→ The problem: Which lines below include the string "else"? Please show each one.

[Dataset items]

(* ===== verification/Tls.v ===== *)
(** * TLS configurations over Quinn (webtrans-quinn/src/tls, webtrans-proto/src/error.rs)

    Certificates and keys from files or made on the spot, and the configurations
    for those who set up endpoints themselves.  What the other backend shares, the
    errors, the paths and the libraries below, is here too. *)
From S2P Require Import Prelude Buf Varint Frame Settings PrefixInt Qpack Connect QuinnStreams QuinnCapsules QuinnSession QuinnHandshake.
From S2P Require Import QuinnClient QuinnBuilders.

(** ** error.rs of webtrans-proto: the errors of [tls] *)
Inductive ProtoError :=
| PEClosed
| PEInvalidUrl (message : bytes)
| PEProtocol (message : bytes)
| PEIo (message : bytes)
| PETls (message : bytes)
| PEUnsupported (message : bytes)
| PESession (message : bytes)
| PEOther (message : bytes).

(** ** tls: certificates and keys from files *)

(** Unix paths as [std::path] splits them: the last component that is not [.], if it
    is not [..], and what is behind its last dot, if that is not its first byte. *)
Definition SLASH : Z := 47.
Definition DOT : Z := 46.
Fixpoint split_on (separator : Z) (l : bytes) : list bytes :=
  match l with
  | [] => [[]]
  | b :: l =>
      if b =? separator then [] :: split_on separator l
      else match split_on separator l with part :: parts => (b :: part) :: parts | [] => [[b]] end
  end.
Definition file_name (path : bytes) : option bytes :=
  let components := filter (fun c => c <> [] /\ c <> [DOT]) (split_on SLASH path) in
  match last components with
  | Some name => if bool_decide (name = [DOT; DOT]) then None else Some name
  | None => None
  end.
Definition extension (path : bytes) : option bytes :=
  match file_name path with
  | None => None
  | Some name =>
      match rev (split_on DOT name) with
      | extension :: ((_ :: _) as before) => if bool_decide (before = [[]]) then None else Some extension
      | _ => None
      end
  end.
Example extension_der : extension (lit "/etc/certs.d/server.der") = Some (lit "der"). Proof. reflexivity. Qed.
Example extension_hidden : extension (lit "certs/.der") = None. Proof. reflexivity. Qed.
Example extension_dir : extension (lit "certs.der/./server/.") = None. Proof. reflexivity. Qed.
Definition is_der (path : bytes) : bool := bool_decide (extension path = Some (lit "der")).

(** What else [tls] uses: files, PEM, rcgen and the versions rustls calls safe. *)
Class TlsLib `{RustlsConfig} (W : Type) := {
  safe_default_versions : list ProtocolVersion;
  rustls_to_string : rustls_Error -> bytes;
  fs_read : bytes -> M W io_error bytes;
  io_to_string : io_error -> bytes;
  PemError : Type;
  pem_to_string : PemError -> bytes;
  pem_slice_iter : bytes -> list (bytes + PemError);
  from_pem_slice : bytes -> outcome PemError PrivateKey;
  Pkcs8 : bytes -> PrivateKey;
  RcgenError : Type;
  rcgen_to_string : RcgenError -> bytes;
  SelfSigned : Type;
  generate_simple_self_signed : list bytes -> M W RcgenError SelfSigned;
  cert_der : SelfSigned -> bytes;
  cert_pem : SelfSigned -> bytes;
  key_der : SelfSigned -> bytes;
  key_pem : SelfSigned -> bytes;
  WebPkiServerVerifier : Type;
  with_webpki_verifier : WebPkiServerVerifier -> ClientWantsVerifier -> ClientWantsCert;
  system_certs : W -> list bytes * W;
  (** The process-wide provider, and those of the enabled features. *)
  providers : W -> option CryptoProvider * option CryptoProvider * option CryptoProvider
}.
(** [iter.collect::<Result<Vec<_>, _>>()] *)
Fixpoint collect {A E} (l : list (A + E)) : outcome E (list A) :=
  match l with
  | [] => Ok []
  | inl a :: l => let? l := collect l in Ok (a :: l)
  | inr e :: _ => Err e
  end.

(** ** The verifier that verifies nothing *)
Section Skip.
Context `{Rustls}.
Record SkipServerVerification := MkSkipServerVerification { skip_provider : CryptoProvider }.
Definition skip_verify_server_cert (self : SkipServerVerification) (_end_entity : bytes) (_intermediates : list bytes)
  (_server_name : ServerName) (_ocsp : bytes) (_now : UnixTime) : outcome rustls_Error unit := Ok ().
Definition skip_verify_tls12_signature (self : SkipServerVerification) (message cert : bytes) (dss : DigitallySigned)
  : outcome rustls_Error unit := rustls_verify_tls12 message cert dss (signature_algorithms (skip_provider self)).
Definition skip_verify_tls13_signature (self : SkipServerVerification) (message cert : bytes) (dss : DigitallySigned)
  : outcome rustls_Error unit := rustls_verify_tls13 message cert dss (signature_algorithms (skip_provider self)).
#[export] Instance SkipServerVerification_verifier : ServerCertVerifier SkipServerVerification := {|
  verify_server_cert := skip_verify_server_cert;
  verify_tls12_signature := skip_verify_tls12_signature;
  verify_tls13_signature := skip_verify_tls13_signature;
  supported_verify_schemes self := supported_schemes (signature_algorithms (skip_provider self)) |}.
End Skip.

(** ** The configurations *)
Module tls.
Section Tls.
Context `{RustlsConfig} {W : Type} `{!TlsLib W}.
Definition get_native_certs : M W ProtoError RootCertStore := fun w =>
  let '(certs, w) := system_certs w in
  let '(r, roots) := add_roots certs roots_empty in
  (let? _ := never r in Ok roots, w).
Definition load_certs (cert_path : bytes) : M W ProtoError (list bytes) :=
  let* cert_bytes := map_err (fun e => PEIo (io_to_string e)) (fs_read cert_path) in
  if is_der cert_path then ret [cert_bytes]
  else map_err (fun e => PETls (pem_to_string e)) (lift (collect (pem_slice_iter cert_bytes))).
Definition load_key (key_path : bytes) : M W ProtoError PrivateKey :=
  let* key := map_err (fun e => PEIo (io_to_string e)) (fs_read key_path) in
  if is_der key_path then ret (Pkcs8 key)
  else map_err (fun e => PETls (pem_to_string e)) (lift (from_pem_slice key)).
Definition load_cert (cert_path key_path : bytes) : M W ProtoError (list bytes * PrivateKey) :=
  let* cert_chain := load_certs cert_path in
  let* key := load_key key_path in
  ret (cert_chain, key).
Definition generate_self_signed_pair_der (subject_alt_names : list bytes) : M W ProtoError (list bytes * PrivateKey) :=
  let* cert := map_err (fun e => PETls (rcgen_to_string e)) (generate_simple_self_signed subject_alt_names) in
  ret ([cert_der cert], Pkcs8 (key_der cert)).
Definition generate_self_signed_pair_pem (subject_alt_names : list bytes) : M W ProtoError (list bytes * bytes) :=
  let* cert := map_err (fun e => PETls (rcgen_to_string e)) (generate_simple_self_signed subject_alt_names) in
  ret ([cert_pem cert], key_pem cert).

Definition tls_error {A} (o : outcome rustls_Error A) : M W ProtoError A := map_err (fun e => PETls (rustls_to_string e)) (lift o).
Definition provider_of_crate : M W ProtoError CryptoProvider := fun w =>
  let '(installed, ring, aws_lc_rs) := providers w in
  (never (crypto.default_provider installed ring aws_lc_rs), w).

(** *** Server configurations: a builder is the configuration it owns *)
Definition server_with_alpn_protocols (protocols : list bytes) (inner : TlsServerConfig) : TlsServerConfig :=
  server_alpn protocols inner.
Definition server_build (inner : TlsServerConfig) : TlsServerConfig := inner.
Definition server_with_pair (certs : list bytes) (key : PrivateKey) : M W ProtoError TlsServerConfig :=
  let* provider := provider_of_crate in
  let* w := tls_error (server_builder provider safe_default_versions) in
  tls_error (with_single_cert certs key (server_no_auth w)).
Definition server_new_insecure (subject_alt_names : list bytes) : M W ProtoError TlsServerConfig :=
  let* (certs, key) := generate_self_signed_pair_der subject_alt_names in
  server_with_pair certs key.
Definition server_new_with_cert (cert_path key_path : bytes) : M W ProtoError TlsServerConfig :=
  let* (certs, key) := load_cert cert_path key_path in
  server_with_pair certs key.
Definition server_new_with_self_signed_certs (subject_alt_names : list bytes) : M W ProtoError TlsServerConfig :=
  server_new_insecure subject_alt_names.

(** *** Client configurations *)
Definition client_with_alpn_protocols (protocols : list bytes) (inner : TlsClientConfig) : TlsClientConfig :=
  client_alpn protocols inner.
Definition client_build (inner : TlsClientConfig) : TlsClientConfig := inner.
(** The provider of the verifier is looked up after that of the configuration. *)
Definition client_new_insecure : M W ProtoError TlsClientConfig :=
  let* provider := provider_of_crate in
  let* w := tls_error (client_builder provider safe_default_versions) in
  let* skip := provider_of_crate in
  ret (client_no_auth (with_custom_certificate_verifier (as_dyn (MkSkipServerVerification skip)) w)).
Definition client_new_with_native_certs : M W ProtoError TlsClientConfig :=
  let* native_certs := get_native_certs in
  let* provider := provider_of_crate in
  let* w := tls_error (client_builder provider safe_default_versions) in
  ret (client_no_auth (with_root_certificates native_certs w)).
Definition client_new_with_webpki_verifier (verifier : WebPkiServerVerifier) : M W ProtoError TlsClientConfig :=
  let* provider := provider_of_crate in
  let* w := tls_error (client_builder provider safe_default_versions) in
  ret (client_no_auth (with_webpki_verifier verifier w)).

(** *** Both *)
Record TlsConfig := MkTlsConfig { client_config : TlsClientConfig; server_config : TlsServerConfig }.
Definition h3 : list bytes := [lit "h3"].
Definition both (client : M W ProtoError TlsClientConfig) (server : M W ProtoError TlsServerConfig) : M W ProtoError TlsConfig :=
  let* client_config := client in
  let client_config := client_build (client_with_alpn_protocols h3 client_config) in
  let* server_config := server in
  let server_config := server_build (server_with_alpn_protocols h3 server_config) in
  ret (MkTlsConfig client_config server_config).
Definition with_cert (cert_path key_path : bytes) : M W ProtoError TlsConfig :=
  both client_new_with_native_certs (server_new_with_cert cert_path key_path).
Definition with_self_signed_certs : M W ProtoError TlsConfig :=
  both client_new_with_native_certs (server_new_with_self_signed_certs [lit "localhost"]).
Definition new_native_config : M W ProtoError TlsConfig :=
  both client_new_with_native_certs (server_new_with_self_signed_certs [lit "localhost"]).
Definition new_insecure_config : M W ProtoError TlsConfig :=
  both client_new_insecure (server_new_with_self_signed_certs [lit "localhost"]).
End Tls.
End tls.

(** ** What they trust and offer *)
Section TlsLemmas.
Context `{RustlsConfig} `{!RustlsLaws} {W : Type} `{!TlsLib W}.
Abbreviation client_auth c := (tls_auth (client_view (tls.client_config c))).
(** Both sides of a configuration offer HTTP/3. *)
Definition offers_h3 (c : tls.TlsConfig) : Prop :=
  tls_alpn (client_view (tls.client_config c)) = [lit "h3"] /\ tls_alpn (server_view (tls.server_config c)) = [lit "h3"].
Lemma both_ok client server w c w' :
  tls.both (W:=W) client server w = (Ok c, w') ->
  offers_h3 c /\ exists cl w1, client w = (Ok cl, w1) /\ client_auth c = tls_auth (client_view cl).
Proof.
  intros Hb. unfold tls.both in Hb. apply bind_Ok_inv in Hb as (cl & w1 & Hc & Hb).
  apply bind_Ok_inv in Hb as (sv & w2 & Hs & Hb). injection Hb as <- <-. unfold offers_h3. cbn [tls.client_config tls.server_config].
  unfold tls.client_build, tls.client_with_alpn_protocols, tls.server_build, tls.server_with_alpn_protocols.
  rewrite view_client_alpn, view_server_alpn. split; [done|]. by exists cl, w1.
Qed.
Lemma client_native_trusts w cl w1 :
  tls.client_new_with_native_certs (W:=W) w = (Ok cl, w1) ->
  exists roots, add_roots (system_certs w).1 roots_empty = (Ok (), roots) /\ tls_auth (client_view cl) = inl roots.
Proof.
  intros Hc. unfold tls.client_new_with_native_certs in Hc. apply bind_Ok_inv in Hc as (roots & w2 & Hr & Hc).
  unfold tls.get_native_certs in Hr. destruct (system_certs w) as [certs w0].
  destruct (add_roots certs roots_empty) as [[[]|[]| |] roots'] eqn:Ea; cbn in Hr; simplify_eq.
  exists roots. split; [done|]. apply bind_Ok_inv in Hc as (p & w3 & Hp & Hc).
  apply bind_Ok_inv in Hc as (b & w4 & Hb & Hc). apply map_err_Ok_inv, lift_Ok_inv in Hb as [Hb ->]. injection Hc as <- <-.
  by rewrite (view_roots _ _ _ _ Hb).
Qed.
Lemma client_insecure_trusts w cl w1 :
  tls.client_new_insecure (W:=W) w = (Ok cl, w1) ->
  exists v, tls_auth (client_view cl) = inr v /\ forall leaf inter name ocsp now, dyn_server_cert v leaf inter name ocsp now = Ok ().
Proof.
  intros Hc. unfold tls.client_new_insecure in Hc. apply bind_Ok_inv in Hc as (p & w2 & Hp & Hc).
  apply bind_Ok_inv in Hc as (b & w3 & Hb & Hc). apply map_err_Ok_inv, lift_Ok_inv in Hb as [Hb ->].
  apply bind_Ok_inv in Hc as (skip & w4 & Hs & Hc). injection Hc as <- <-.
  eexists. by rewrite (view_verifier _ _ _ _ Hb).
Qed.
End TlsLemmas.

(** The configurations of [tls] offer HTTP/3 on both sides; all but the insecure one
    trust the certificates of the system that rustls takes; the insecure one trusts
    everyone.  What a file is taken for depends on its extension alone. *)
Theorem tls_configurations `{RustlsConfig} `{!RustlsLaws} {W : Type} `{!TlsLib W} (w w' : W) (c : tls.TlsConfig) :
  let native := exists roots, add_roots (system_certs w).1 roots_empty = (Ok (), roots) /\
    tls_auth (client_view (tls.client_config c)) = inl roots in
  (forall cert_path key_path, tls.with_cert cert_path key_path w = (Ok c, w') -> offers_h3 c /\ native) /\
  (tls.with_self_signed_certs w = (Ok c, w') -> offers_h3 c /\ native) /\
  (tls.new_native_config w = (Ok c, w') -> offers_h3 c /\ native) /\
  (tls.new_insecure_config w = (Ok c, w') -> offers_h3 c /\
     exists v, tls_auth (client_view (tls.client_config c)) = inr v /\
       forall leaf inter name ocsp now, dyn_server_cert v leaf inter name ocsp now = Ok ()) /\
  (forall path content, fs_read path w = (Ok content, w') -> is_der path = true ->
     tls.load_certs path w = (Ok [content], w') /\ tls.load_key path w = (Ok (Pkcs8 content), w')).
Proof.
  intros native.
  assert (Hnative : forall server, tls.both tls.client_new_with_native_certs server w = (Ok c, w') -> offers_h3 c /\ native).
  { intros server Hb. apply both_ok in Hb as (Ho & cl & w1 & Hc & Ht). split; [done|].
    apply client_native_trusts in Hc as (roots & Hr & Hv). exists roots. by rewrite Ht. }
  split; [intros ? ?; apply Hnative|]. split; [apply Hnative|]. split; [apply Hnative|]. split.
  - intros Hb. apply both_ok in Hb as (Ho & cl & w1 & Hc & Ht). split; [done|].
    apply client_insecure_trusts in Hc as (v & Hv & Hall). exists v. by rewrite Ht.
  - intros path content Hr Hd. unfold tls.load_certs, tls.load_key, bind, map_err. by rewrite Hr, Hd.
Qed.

→ Your solution:
      else match split_on separator l with part :: parts => (b :: part) :: parts | [] => [[b]] end
  | Some name => if bool_decide (name = [DOT; DOT]) then None else Some name
      | extension :: ((_ :: _) as before) => if bool_decide (before = [[]]) then None else Some extension
(** What else [tls] uses: files, PEM, rcgen and the versions rustls calls safe. *)
  else map_err (fun e => PETls (pem_to_string e)) (lift (collect (pem_slice_iter cert_bytes))).
  else map_err (fun e => PETls (pem_to_string e)) (lift (from_pem_slice key)).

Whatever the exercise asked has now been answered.